Exercise materials -
'''

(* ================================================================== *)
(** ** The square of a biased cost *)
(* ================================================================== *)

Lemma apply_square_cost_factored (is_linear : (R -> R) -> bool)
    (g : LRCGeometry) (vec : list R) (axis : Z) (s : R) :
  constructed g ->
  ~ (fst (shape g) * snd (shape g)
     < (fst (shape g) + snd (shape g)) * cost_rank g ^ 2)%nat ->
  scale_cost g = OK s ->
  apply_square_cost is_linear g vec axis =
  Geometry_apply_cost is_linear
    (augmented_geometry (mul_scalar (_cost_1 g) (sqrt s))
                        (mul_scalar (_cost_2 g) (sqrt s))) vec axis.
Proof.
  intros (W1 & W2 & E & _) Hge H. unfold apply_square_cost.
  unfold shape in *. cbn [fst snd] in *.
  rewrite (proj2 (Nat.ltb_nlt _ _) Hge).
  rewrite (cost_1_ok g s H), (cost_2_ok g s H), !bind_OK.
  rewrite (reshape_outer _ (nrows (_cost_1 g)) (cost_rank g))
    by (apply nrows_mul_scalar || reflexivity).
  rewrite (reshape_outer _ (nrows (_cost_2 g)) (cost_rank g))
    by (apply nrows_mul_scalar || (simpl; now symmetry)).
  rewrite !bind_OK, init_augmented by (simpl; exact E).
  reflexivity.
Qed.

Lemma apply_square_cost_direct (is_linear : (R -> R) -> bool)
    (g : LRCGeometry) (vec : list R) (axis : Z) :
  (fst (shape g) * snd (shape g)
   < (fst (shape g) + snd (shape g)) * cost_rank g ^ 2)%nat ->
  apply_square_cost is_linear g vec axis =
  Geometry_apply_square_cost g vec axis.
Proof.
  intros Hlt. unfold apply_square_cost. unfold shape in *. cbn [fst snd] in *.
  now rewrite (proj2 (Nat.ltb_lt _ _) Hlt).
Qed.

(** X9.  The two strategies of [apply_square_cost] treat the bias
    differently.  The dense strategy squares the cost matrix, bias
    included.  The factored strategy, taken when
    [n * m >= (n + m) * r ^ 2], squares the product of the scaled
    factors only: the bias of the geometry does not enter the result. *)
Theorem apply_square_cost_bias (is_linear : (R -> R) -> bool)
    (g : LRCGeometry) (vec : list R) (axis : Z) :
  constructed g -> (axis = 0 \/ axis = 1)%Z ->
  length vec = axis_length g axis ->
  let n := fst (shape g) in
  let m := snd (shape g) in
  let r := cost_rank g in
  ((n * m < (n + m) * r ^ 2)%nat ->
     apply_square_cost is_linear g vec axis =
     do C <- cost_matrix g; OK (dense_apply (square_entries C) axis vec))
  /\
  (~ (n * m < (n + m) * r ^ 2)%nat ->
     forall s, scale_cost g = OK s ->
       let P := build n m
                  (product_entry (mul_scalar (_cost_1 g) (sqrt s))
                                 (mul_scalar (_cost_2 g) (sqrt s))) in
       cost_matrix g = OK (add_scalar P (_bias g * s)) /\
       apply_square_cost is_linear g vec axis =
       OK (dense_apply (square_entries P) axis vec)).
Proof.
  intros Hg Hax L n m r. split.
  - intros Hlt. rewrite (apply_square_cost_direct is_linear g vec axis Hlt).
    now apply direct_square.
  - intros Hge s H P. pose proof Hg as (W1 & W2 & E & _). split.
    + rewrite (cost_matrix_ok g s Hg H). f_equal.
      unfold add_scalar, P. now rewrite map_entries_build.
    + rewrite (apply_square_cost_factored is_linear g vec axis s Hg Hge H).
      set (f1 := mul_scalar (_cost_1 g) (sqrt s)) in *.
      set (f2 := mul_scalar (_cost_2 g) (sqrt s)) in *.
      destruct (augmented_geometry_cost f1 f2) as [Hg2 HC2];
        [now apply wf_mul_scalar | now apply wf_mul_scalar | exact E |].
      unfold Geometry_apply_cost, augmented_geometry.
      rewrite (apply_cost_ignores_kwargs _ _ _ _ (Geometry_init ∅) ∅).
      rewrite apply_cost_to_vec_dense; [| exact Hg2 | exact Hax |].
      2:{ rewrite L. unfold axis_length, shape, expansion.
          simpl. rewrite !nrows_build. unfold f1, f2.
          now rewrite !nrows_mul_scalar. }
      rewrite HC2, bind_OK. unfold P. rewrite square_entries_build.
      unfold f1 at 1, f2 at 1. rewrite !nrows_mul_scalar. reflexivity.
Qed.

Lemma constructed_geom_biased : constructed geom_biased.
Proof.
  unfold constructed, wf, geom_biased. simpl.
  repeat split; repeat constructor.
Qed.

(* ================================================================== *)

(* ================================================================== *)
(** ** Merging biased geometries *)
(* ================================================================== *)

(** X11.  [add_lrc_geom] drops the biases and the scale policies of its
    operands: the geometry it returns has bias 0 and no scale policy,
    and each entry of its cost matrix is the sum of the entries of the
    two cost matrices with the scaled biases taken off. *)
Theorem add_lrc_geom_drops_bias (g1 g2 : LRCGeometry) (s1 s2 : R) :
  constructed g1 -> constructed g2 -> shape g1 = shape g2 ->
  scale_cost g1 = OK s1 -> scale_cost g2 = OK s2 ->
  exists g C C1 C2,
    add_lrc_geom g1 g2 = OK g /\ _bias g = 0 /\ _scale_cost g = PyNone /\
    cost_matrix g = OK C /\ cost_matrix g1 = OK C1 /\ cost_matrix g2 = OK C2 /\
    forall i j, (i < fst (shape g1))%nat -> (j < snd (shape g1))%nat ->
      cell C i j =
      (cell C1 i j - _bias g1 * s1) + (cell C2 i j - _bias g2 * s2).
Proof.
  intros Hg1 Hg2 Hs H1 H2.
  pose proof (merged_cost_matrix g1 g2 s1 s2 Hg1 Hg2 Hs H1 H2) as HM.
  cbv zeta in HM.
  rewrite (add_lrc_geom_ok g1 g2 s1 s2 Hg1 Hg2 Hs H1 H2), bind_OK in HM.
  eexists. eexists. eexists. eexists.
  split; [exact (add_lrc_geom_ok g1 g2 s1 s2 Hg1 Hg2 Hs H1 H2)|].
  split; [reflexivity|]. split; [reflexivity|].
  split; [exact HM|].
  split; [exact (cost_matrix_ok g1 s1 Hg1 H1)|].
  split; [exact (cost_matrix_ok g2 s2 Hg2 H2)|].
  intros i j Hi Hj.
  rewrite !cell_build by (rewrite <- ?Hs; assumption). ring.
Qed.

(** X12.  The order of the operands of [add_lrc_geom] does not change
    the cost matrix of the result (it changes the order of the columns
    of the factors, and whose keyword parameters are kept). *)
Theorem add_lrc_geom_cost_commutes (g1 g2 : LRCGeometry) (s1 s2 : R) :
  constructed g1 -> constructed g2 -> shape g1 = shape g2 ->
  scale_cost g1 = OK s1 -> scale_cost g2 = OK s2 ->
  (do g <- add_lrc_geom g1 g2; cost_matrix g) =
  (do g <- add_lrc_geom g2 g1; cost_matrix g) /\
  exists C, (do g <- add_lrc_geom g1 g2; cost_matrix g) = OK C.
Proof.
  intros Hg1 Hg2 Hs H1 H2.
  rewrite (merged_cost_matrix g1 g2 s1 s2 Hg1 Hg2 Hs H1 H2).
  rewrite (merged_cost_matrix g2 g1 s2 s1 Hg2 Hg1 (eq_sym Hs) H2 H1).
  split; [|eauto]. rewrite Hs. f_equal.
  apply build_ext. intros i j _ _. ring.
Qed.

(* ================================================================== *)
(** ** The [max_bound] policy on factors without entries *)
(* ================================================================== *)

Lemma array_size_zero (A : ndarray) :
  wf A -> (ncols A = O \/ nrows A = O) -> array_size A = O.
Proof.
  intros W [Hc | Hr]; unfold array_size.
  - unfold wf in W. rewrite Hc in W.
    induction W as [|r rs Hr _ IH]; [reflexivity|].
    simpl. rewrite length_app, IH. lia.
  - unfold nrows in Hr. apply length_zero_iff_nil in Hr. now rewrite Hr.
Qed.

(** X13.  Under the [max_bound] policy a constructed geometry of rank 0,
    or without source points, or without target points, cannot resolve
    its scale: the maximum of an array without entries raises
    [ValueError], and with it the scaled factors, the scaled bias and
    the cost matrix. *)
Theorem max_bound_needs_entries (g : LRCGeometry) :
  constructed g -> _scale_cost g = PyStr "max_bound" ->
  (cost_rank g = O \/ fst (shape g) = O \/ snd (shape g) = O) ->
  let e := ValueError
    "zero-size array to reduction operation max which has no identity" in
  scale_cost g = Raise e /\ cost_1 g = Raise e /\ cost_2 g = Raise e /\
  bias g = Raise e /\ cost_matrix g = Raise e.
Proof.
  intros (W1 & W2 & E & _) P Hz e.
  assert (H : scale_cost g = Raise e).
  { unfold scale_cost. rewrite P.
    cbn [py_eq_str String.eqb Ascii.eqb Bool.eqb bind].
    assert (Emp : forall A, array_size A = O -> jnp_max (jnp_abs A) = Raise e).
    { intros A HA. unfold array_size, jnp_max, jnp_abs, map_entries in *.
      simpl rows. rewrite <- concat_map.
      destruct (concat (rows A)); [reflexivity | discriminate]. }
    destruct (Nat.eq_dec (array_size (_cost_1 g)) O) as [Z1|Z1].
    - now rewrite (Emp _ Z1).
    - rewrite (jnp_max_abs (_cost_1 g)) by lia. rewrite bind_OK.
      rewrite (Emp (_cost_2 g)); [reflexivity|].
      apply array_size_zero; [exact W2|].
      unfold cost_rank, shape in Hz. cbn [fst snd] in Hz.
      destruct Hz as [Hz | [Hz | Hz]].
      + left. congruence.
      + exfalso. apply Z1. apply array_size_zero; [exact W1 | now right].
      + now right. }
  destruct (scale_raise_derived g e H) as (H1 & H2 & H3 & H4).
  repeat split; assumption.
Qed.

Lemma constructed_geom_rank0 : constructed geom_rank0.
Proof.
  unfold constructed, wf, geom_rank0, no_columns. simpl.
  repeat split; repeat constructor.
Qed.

'''

To do -
Reproduce the entries above exactly, but only the lines between the line holding "[now apply wf_mul_scalar" and the line holding "axis_length, shape, expansion.", inclusive.

Solution to this exercise -
        [now apply wf_mul_scalar | now apply wf_mul_scalar | exact E |].
      unfold Geometry_apply_cost, augmented_geometry.
      rewrite (apply_cost_ignores_kwargs _ _ _ _ (Geometry_init ∅) ∅).
      rewrite apply_cost_to_vec_dense; [| exact Hg2 | exact Hax |].
      2:{ rewrite L. unfold axis_length, shape, expansion.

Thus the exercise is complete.